In Lakeland, Florida, students at McKeel Academy of Technology were reportedly warned via an intercom announcement that anyone who participated in the walkout would “receive a detention at minimum,” according to local NBC News affiliate WFLA. Some chose to walk-out anyway. A student who participated told The Ledger that the doors were locked when they tried to leave. Shortly after the scheduled 10 a.m. time, the school enacted a fire drill.

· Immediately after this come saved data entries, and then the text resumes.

Definition CPU_ON_ENTRY_ALIGN : Z := 4.

Record StartInfo : Type := mkStartInfo { entry : Z; context_id : Z }.

Record PsciCoordinator : Type := mkPsci {
  mpidr_to_id : gmap Z nat; powered : list bool; starts : list (option StartInfo) }.

Definition mpidr_affinity (mpidr : Z) : Z :=
  Z.lor (Z.land mpidr 0xffffff) (Z.land (Z.shiftr mpidr 8) 0xff000000).

Module PsciCoordinator.

Definition new (max_vcpus : nat) : PsciCoordinator :=
  mkPsci ∅ (replicate max_vcpus false) (replicate max_vcpus None).

Definition check_id (c : PsciCoordinator) (vcpu_id : nat) : result string unit :=
  if (length (powered c) <=? vcpu_id)%nat then Err "vCPU id exceeds PSCI coordinator size" else Ok tt.

(** *** Atomic accesses *)

Definition load_powered (c : PsciCoordinator) (vcpu_id : nat) : bool :=
  default false (powered c !! vcpu_id).

Definition store_powered (c : PsciCoordinator) (vcpu_id : nat) (b : bool) : PsciCoordinator :=
  mkPsci (mpidr_to_id c) (<[vcpu_id := b]> (powered c)) (starts c).

Definition load_start (c : PsciCoordinator) (vcpu_id : nat) : option StartInfo :=
  default None (starts c !! vcpu_id).

Definition clear_start (c : PsciCoordinator) (vcpu_id : nat) : PsciCoordinator :=
  mkPsci (mpidr_to_id c) (powered c) (<[vcpu_id := None]> (starts c)).

(** The critical section of [power_on]. *)
Definition post_start (c : PsciCoordinator) (vcpu_id : nat) (info : StartInfo)
  : PsciCoordinator * Z :=
  match load_start c vcpu_id with
  | Some _ => (c, PSCI_ON_PENDING)
  | None => (mkPsci (mpidr_to_id c) (powered c) (<[vcpu_id := Some info]> (starts c)), PSCI_SUCCESS)
  end.

(** The critical section of [wait_for_power_on_timeout]. *)
Definition take_start (c : PsciCoordinator) (vcpu_id : nat)
  : PsciCoordinator * option StartInfo :=
  match load_start c vcpu_id with
  | Some info => (store_powered (clear_start c vcpu_id) vcpu_id true, Some info)
  | None => (c, None)
  end.

(** *** Methods *)

Definition register_mpidr (c : PsciCoordinator) (vcpu_id : nat) (mpidr : Z)
  : result string PsciCoordinator :=
  _ <-? check_id c vcpu_id ;
  Ok (mkPsci (<[mpidr_affinity mpidr := vcpu_id]> (mpidr_to_id c)) (powered c) (starts c)).

Definition mark_booted (c : PsciCoordinator) (vcpu_id : nat) : result string PsciCoordinator :=
  _ <-? check_id c vcpu_id ; Ok (store_powered (clear_start c vcpu_id) vcpu_id true).

Definition mark_off (c : PsciCoordinator) (vcpu_id : nat) : result string PsciCoordinator :=
  _ <-? check_id c vcpu_id ; Ok (store_powered (clear_start c vcpu_id) vcpu_id false).

Definition power_off (c : PsciCoordinator) (vcpu_id : nat) : result string PsciCoordinator :=
  mark_off c vcpu_id.

(** [power_on] up to and including the load of [powered]: an early return, or the
    vCPU whose slot is locked next. *)
Definition power_on_check (c : PsciCoordinator) (target_affinity e : Z) : Z + nat :=
  if negb (e mod CPU_ON_ENTRY_ALIGN =? 0) then inl PSCI_INVALID_PARAMETERS
  else match mpidr_to_id c !! mpidr_affinity target_affinity with
       | None => inl PSCI_INVALID_PARAMETERS
       | Some vcpu_id => if load_powered c vcpu_id then inl PSCI_ALREADY_ON else inr vcpu_id
       end.

Definition power_on (c : PsciCoordinator) (target_affinity e ctx : Z) : PsciCoordinator * Z :=
  match power_on_check c target_affinity e with
  | inl code => (c, code)
  | inr vcpu_id => post_start c vcpu_id (mkStartInfo e ctx)
  end.

Definition is_powered (c : PsciCoordinator) (vcpu_id : nat) : bool := load_powered c vcpu_id.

In an email to parents sent later on Wednesday, which a parent posted to Facebook and WFLA published, McKeel principal Joyce Powell reportedly said there was “considerable misinformation” spreading. She noted that the school allowed students to participate in an event at 8:30 a.m., and that they’re required to conduct a monthly fire drill, which they chose to align with the event to “give those students who wished to participate, at the nationally recognized time, an opportunity to do so without causing a separate disruption to the school day.” She continued, “No students were encouraged to participate nor were they discouraged to participate.”

But junior Katie Gallo, who organized the walkout, told The Ledger that the 8:30 a.m. walkout defeated the purpose of being “unified with other students” nationwide, and that the 10 a.m. fire drill undermined their planned walkout. She said “many students realized what was going on immediately because it was not a coincidence,” and that those who didn’t support the protest were angry that they were forced to leave the school because of the drill.

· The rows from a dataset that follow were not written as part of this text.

Lemma read_reg_low a i : (i < 24)%nat ->
  IoApic.read_reg a (16 + 2 * Z.of_nat i) = wrap 32 (nth i (redirection a) 0).
Proof.
  intros Hi. unfold IoApic.read_reg, IOAPIC_REG_ID, IOAPIC_REG_VER, IOAPIC_REG_REDIR_BASE.
  rewrite !(proj2 (Z.eqb_neq _ _)), (proj2 (Z.leb_le 0x10 _)) by lia.
  replace (16 + 2 * Z.of_nat i - 0x10) with (Z.of_nat i * 2) by lia.
  rewrite Z.div_mul, Nat2Z.id, (proj2 (Nat.leb_gt _ _)) by (unfold IOAPIC_REDIRECTION_ENTRIES; lia).
  change (Z.land (Z.of_nat i * 2) 1) with (Z.land (Z.of_nat i * 2) (2 ^ 1 - 1)).
  rewrite land_mask by lia. change (2 ^ 1) with 2. by rewrite Z.mod_mul by lia.
Qed.

Lemma read_reg_high a i : (i < 24)%nat ->
  IoApic.read_reg a (17 + 2 * Z.of_nat i) = wrap 32 (Z.shiftr (nth i (redirection a) 0) 32).
Proof.
  intros Hi. unfold IoApic.read_reg, IOAPIC_REG_ID, IOAPIC_REG_VER, IOAPIC_REG_REDIR_BASE.
  rewrite !(proj2 (Z.eqb_neq _ _)), (proj2 (Z.leb_le 0x10 _)) by lia.
  replace (17 + 2 * Z.of_nat i - 0x10) with (1 + Z.of_nat i * 2) by lia.
  rewrite Z.div_add by lia. change (1 / 2) with 0. rewrite Z.add_0_l, Nat2Z.id.
  rewrite (proj2 (Nat.leb_gt _ _)) by (unfold IOAPIC_REDIRECTION_ENTRIES; lia).
  change (Z.land (1 + Z.of_nat i * 2) 1) with (Z.land (1 + Z.of_nat i * 2) (2 ^ 1 - 1)).
  rewrite land_mask by lia. change (2 ^ 1) with 2. by rewrite Z.mod_add by lia.
Qed.

(** A guest programs entry [i] with its two halves. *)
Definition program_entry (a : IoApic) (i : nat) (lo hi : Z) : IoApic :=
  guest_write (guest_write a (16 + 2 * Z.of_nat i) lo) (17 + 2 * Z.of_nat i) hi.

Lemma nth_insert_eq i (l : list Z) x d : (i < length l)%nat -> nth i (<[i := x]> l) d = x.
Proof. intros. apply nth_lookup_Some. by apply list_lookup_insert_eq. Qed.

Lemma program_entry_redirection a i lo hi :
  ioapic_ok a -> (i < 24)%nat -> in_width 32 lo -> in_width 32 hi ->
  program_entry a i lo hi =
  mkIoApic (17 + 2 * Z.of_nat i) (apic_id a) (<[i := hi * 2 ^ 32 + lo]> (redirection a)).
Proof.
  intros Ha Hi Hlo Hhi. unfold program_entry.
  rewrite (guest_write_reg a), write_reg_low by (done || lia). cbn [selector apic_id redirection].
  rewrite guest_write_reg, write_reg_high by (done || lia). cbn [selector apic_id redirection].
  pose proof (io_len a Ha) as Hl. rewrite nth_insert_eq by (rewrite Hl; done).
  rewrite list_insert_insert_eq, write_entry_halves; try done.
  destruct (nth_lookup_or_length (redirection a) i 0) as [Hx|Hx].
  - pose proof (io_width a Ha) as Hw. rewrite Forall_lookup in Hw. by eapply Hw.
  - rewrite Hl in Hx. unfold IOAPIC_REDIRECTION_ENTRIES in Hx. lia.
Qed.
(** Workers that flag their own chunks flag all of the bitmap. *)
Lemma par_chunks_flags task fuel chunk left :
  (forall first m, (first < n)%nat -> bitmap_flags first (task first m) /\ length (task first m) = m) ->
  (left <= fuel)%nat -> (chunk * DIFF_PAGES_PER_WORKER + 8 * left <= 8 * bitmap_len n)%nat ->
  bitmap_flags (chunk * DIFF_PAGES_PER_WORKER) (par_chunks task fuel chunk left) /\
  length (par_chunks task fuel chunk left) = left.
Proof.
  intros Htask. assert (Hw : (8 * (DIFF_PAGES_PER_WORKER / 8) = DIFF_PAGES_PER_WORKER)%nat)
    by (by vm_compute). assert (Hw0 : (0 < DIFF_PAGES_PER_WORKER / 8)%nat) by (by apply Nat.ltb_lt; vm_compute).
  remember DIFF_PAGES_PER_WORKER as W eqn:HW. remember (W / 8)%nat as B eqn:HB.
  revert chunk left. induction fuel as [|fuel IH]; intros chunk left Hfuel Hle; cbn [par_chunks].
  { split; [done|]. cbn [length]. lia. }
  rewrite <- HW, <- HB. destruct (Nat.eqb_spec left 0) as [->|Hne]; [done|].
  assert (Hin : (chunk * W < n)%nat).
  { unfold bitmap_len in Hle. pose proof (Nat.div_mod_eq (n + 7) 8). nia. }
  destruct (Htask (chunk * W)%nat (left `min` B)%nat Hin) as [Hf Hl].
  destruct (decide (left <= B)%nat) as [Hsmall|Hbig].
  - rewrite Nat.min_l in * by done. rewrite Nat.sub_diag.
    assert (par_chunks task fuel (S chunk) 0 = []) as -> by (by destruct fuel).
    by rewrite app_nil_r, Hl.
  - rewrite Nat.min_r in * by lia. destruct (IH (S chunk) (left - B)%nat) as [H1 H2]; [lia..|].
    split; [|rewrite length_app, Hl, H2; lia].
    apply bitmap_flags_app; [done|]. rewrite Hl.
    by replace (chunk * W + 8 * B)%nat with (S chunk * W)%nat by lia.
Qed.

End bitmaps.

(** ** The diff against the flat page lists *)

Section diff.

(** All pages of the base and of the live memory, in page order. *)
Context (bf lf : list page).

Definition page_changed (p : nat) : bool := bool_decide (bf !! p <> lf !! p).

(** The specs from page [first] on cover the rest of both lists. *)
Fixpoint specs_cover (first : nat) (specs : list RegionDiff) : Prop :=
  match specs with
  | [] => first = length lf
  | s :: specs =>
      first_page s = first /\
      (forall k, (k < pages s)%nat ->
         (first + k < length lf)%nat /\ base_pages s !! k = bf !! (first + k)%nat /\
         live_pages s !! k = lf !! (first + k)%nat) /\
      specs_cover (first + pages s) specs
  end.

Lemma specs_cover_total first specs :
  specs_cover first specs -> (first + total_pages specs)%nat = length lf.
Proof.
  revert first. induction specs as [|s specs IH]; intros first; cbn [specs_cover total_pages foldr].
  { lia. } intros (_ & _ & H). apply IH in H. unfold total_pages in H. lia.
Qed.

Lemma advance_finds specs first p :
  specs_cover first specs -> (first <= p < length lf)%nat ->
  exists s rest, advance specs p = s :: rest /\ specs_cover (first_page s) (s :: rest) /\
    (first_page s <= p)%nat /\ page_differs s p = page_changed p.
Proof.
  revert first. induction specs as [|s specs IH]; intros first H Hp; cbn [specs_cover advance] in *.
  { lia. }
  destruct H as (Hf & Hs & H). destruct (Nat.leb_spec (first_page s + pages s) p) as [Hle|Hlt].
  { apply (IH _ H). lia. }
  exists s, specs. rewrite Hf. split_and!; [done..|lia|].
  unfold page_differs, page_changed. destruct (Hs (p - first_page s)%nat) as (_ & -> & ->); [lia|].
  by replace (first + (p - first_page s))%nat with p by lia.
Qed.
(* ===== verification/SnapshotValidate.v ===== *)
(** The snapshot envelope and its validation ([vmm/src/snapshot/mod.rs]): what a decoded
    snapshot must satisfy before a restore allocates memory for it or indexes anything
    by it.  The build is [x86_64].  [VcpuState] and [MachineState], the payloads of the
    hypervisor, are types; error texts are without the values they quote.  The serialized
    state of a virtio-pci function is that of [VirtioPci]. *)

From S2P Require Import Prelude VirtioPci SnapshotDelta.

Definition SNAPSHOT_VERSION : Z := 3.
Definition MAX_STATE_BYTES : Z := 64 * 1024 * 1024.
Definition SERIAL_FIFO_SIZE : Z := 0x40.
Definition VIRTQ_DESC_ELEMENT_SIZE : Z := 16.
Definition VIRTQ_AVAIL_META_SIZE : Z := 6.
Definition VIRTQ_AVAIL_ELEMENT_SIZE : Z := 2.
Definition VIRTQ_USED_META_SIZE : Z := 6.
Definition VIRTQ_USED_ELEMENT_SIZE : Z := 8.
Definition VIRTQ_EVENT_ELEMENT_SIZE : Z := 2.
Definition MAX_CPUS : Z := 64.
Definition MAX_MEM_MIB : Z := 64 * 1024.
Definition MMIO_DEVICE_SIZE : Z := 0x1000.
Definition MMIO_MEM_SIZE : Z := MEM_32BIT_GAP_SIZE.
Definition NUM_IOAPIC_PINS : Z := 24.
Definition IRQ_BASE : Z := 5.
Definition IRQ_END : Z := NUM_IOAPIC_PINS.

(** ** Data *)

Inductive Backend : Type := Kvm | Hvf | Whp.
Inductive DeviceKind : Type := KBlock | KNet | KConsole | KFs | KRng | KRemoteFs.
Inductive DeviceTransportKind : Type := Mmio | Pci.

#[global] Instance Backend_eq_dec : EqDecision Backend.
Proof. solve_decision. Defined.

Inductive BackendHint : Type :=
  | HBlock (path : string) (read_only : bool)
  | HNet (tap : string) (mac : list Z)
  | HUserNet (mac : list Z)
  | HConsole
  | HFs (tag shared_dir : string) (read_only : bool)
  | HRng
  | HRemoteFs (tag sock : string).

And sophomore Reagan Craig told The Ledger that the drill scared students, considering the Parkland shooter pulled the Douglas High fire drill, causing chaos before shooting and killing 17 people. “A lot of kids were scared maybe an active shooter would come in and hurt them because they knew the walkout was coming,” Reagan told The Ledger. “I think the way they organized this was insensitive and disgusting and I know it did scare a lot of students, seeing as though a month ago the events occurred at (Douglas High) with the fire alarm being pulled.” Teen Vogue reached out to McKeel Academy of Technology but has not received a response.

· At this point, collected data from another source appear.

(** A private mapping of a memory file holds what reading the file gives. *)
Lemma create_private_exact mem regions file m :
  mem_ok 0 mem -> memory_region_table mem = Ok regions ->
  create_guest_memory_private file regions = Ok m <-> load_memory_file file mem regions = Ok m.
Proof.
  intros Hok Ht. pose proof (memory_region_table_Ok _ _ Ht) as Ht'.
  assert (Hne : (length regions =? 0)%nat = false).
  { unfold memory_region_table in Ht. rewrite Ht' in Ht. cbn [result_bind] in Ht. by destruct regions. }
  assert (Hmap : length file = length (flat mem) -> exists m', create_guest_memory_private file regions = Ok m' /\
                   layout m' = layout mem /\ flat m' = file).
  { intros Hlen. unfold create_guest_memory_private. rewrite Hne.
    destruct (map_regions_spec 0 mem 0 regions file Hok Ht' ltac:(lia)) as (next & m' & Hm & Hl & Hf & Hord).
    exists m'. rewrite Z.mul_0_r in Hm. rewrite Hm. cbn [result_bind]. pose proof (map_regions_next mem 0 regions file next m' Ht') as Hn.
    rewrite Z.mul_0_r in Hn. rewrite (Hn Hm), Hlen, Z.eqb_refl, Hord. cbn [negb].
    rewrite <- Hlen, drop_0, firstn_all in Hf. done. }
  split; intros H.
  - assert (Hlen : length file = length (flat mem)).
    { unfold create_guest_memory_private in H. rewrite Hne in H. apply result_bind_Ok in H as ([next m'] & Hm & H).
      inv_ok. bool_to_prop. pose proof (map_regions_next mem 0 regions file next m Ht') as Hn.
      rewrite Z.mul_0_r in Hn. specialize (Hn Hm). unfold DELTA_PAGE_SIZE in *. lia. }
    destruct (Hmap Hlen) as (m1 & H1 & Hl1 & Hf1). rewrite H in H1. injection H1 as <-.
    destruct (load_memory_file_spec mem regions file Hok Ht Hlen) as (m2 & -> & Hl2 & Hf2).
    f_equal. apply layout_flat_eq; congruence.
  - apply load_memory_file_Ok in H as (_ & Hl & Hf); [|done].
    destruct Hmap as (m1 & -> & Hl1 & Hf1); [rewrite <- Hf; by apply layout_flat_length|].
    f_equal. apply layout_flat_eq; congruence.
Qed.

Section map_chain_laws.

Context (read_snapshot : string -> result string SnapshotImage) (expected : list MemRegion).
(* ===== verification/MeshRecord.v ===== *)
(** [vmond/src/mesh/record.rs]: the durable create records of the mesh.  A [RecordStore] is the
    map of records in memory, the secrets kept beside it, and the files of the records
    directory; every operation is whole, its guards in the order of the code.  The outcome of
    an operation's write to disk is its argument [io], the clock is [now], and the order in
    which a directory is listed is the list [load] is given.

    A record names the owner of a sandbox under an epoch.  The hand-over of a sandbox to
    another node is a protocol over the records: an authorization is set ([begin]), and then
    consumed ([confirm] or [claim]) or revoked ([abort]), never both. *)

From S2P Require Import Prelude F64 Json.

(** The [EngineError]s of this file; a constructor stands for the message. *)
Inductive record_error : Type :=
  | RecordSidRequired | RecordOwnerRequired | IdempotencyKeyRequired
  | InvalidHaTier (ha : string)
  | RecordNotObject | RecordParamsNotObject
  | InvalidRestoreClaim | NoOwnershipRecord | RestoreFenced | RestoreConflict
  | EpochOutOfRange | InvalidRestoreRelease
  | InvalidHandoff | LostSourceLease | HandoffExists | HandoffFenced
  | TargetNotSuccessor | AbortCompletionFenced
  | RecordIo.

Abbreviation RResult := (result record_error).

Definition ALLOWED_HA : list string := ["off"; "async"; "rerun"; "async+rerun"]%string.

Definition HANDOFF_TARGET_FIELD : string := "_mesh_migration_handoff_target".
Definition HANDOFF_TOKEN_FIELD : string := "_mesh_migration_handoff_token".
Definition HANDOFF_STATE_FIELD : string := "_mesh_migration_handoff_state".
Definition HANDOFF_SOURCE_FIELD : string := "_mesh_migration_handoff_source".
Definition HANDOFF_CLAIMED_FIELD : string := "_mesh_migration_handoff_claimed".
Definition MIGRATION_COMMITTED_FIELD : string := "_mesh_migration_committed".
Definition RESTORE_PENDING_FIELD : string := "_mesh_restore_pending".
Definition SECRETS_FIELD : string := "secrets".
Definition cmd_del (args : list (list Z)) (st : Store) : Reply * Store :=
  let '(removed, m) :=
    fold_left (fun '(n, m) key =>
      if utf8_valid key && bool_decide (is_Some (m !! key)) then (n + 1, delete key m) else (n, m))
      (drop 1 args) (0, kv st) in
  (RepInt removed, set_kv st m).

(** [i64::saturating_add]. *)
Definition saturating_add_i64 (a b : Z) : Z := Z.max (- 2 ^ 63) (Z.min (2 ^ 63 - 1) (a + b)).

Definition cmd_incrby (now : Z) (args : list (list Z)) (st : Store) : Reply * Store :=
  match text_arg args 1, text_arg args 2 with
  | Some key, Some delta =>
      match parse_i64 delta with
      | None => (error "INCRBY delta must be an integer", st)
      | Some delta =>
          let entry := default (mkKvEntry (bs "0") None) (kv st !! key) in
          let m := <[key := entry]> (kv st) in
          let current :=
            if kv_live entry now
            then if utf8_valid (kv_value entry) then parse_i64 (trim (kv_value entry)) else None
            else Some 0 in
          match current with
          | None => (error "INCRBY target is not an integer", set_kv st m)
          | Some current =>
              let next := saturating_add_i64 current delta in
              (RepInt next, set_kv st (<[key := mkKvEntry (show_i64 next) None]> m))
          end
      end
  | _, _ => (error "INCRBY requires key and delta", st)
  end.

Definition cmd_pexpire (now : Z) (args : list (list Z)) (st : Store) : Reply * Store :=
  match text_arg args 1, text_arg args 2 ≫= parse_unsigned 64 with
  | Some key, Some ms =>
      match kv st !! key with
      | Some e =>
          if kv_live e now
          then (RepInt 1,
                set_kv st (<[key := mkKvEntry (kv_value e) (Some (now + ms * NANOS_PER_MILLI))]> (kv st)))
          else (RepInt 0, st)
      | None => (RepInt 0, st)
      end
  | _, _ => (error "PEXPIRE requires key and milliseconds", st)
  end.

(** [strip_suffix('*')]. *)
Definition strip_star (p : list Z) : option (list Z) :=
  match rev p with 42 :: r => Some (rev r) | _ => None end.

Definition starts_with (prefix s : list Z) : bool := bool_decide (take (length prefix) s = prefix).

Definition pattern_matches (pattern : option (list Z)) (key : list Z) : bool :=
  match pattern with
  | None => true
  | Some p =>
      bool_decide (p = [42]) ||
      match strip_star p with
      | Some prefix => starts_with prefix key
      | None => bool_decide (key = p)
      end
  end.

Fixpoint scan_options (fuel : nat) (args : list (list Z)) (cursor : nat) (pattern : option (list Z))
  : result Reply (option (list Z)) :=
  match fuel with
  | O => Ok pattern
  | S fuel =>
      if (length args <=? cursor)%nat then Ok pattern
      else
        match to_ascii_uppercase <$> text_arg args cursor with
        | Some opt =>
            if bool_decide (opt = bs "MATCH")
            then scan_options fuel args (S (S cursor)) (text_arg args (S cursor))
            else if bool_decide (opt = bs "COUNT") then scan_options fuel args (S (S cursor)) pattern
            else Err (error "unsupported SCAN option")
        | None => Err (error "unsupported SCAN option")
        end
  end.

(** [order]: the keys as the map is walked. *)
Definition cmd_scan (now : Z) (order : list (list Z)) (args : list (list Z)) (st : Store)
  : Reply * Store :=
  match scan_options (length args) args 2 None with
  | Err r => (r, st)
  | Ok pattern =>
      let live key := match kv st !! key with Some e => kv_live e now | None => false end in
      let matches := List.filter (fun key => live key && pattern_matches pattern key) order in
      (RepArray [RepBulk (bs "0"); RepArray (map RepBulk matches)], st)
  end.

(** ** Commands on streams *)

(** The pairs after the id; a lone last argument is dropped. *)
Fixpoint field_pairs (l : list (list Z)) : list (list Z * list Z) :=
  match l with
  | a :: b :: l => (a, b) :: field_pairs l
  | _ => []
  end.

(** The arguments of [XADD]: stream, limit and fields. *)
Definition xadd_args (args : list (list Z))
  : result Reply (list Z * option Z * list (list Z * list Z)) :=
  match text_arg args 1 with
  | None => Err (error "XADD requires stream")
  | Some stream =>
      '(maxlen, cursor) <-?
        match text_arg args 2 with
        | Some a =>
            if eq_ignore_case a (bs "MAXLEN") then
              let cursor := if bool_decide (text_arg args 3 = Some (bs "~")) then 4%nat else 3%nat in
              match text_arg args cursor ≫= parse_unsigned 64 with
              | Some limit => Ok (Some (Z.max limit 1), S cursor)
              | None => Err (error "MAXLEN requires a count")
              end
            else Ok (None, 2%nat)
        | None => Ok (None, 2%nat)
        end ;
      if negb (bool_decide (text_arg args cursor = Some (bs "*")))
      then Err (error "only auto ids are supported")
      else
        let fields := field_pairs (drop (S cursor) args) in
        if (length fields =? 0)%nat then Err (error "XADD requires field value pairs")
        else Ok (stream, maxlen, fields)
  end.

(** The id of a new entry; [ms] is the wall clock. *)
Definition next_id (ms : Z) (last : StreamId) : StreamId :=
  if id_ms last <? ms then mkStreamId ms 0 else mkStreamId (id_ms last) (id_seq last + 1).

(** [pop_front] while there are more than [limit]. *)
Definition trim_log (maxlen : option Z) (l : list StreamEntry) : list StreamEntry :=
  match maxlen with
  | Some limit => drop (length l - Z.to_nat limit) l
  | None => l
  end.

Definition append_log (ms : Z) (maxlen : option Z) (fields : list (list Z * list Z)) (log : StreamLog)
  : StreamId * StreamLog :=
  let id := next_id ms (last_entry log) in
  (id, mkStreamLog (trim_log maxlen (entries log ++ [(id, fields)])) id).

Definition cmd_xadd (ms : Z) (args : list (list Z)) (st : Store) : Reply * Store :=
  match xadd_args args with
  | Err r => (r, st)
  | Ok (stream, maxlen, fields) =>
      let log := default StreamLog_default (streams st !! stream) in
      let '(id, log) := append_log ms maxlen fields log in
      (RepBulk (StreamId.render id), mkStore (kv st) (<[stream := log]> (streams st)))
  end.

On a day when students around the nation were making their voices heard about gun control and the fear they have for their own lives, others expressed frustration at what they felt was an effort by their administrations to keep them quiet. “We’re all students at high school, we’re all directly affected by current gun laws,” Gabrielle Vines, one of the four students who walked out of Pensacola High School, told the Pensacola News Journal. “And we don’t think that we’re safe in school with our current laws and we want to change them, we want to walk out for that change and not be bullied and scared by the school administration into not saying anything.”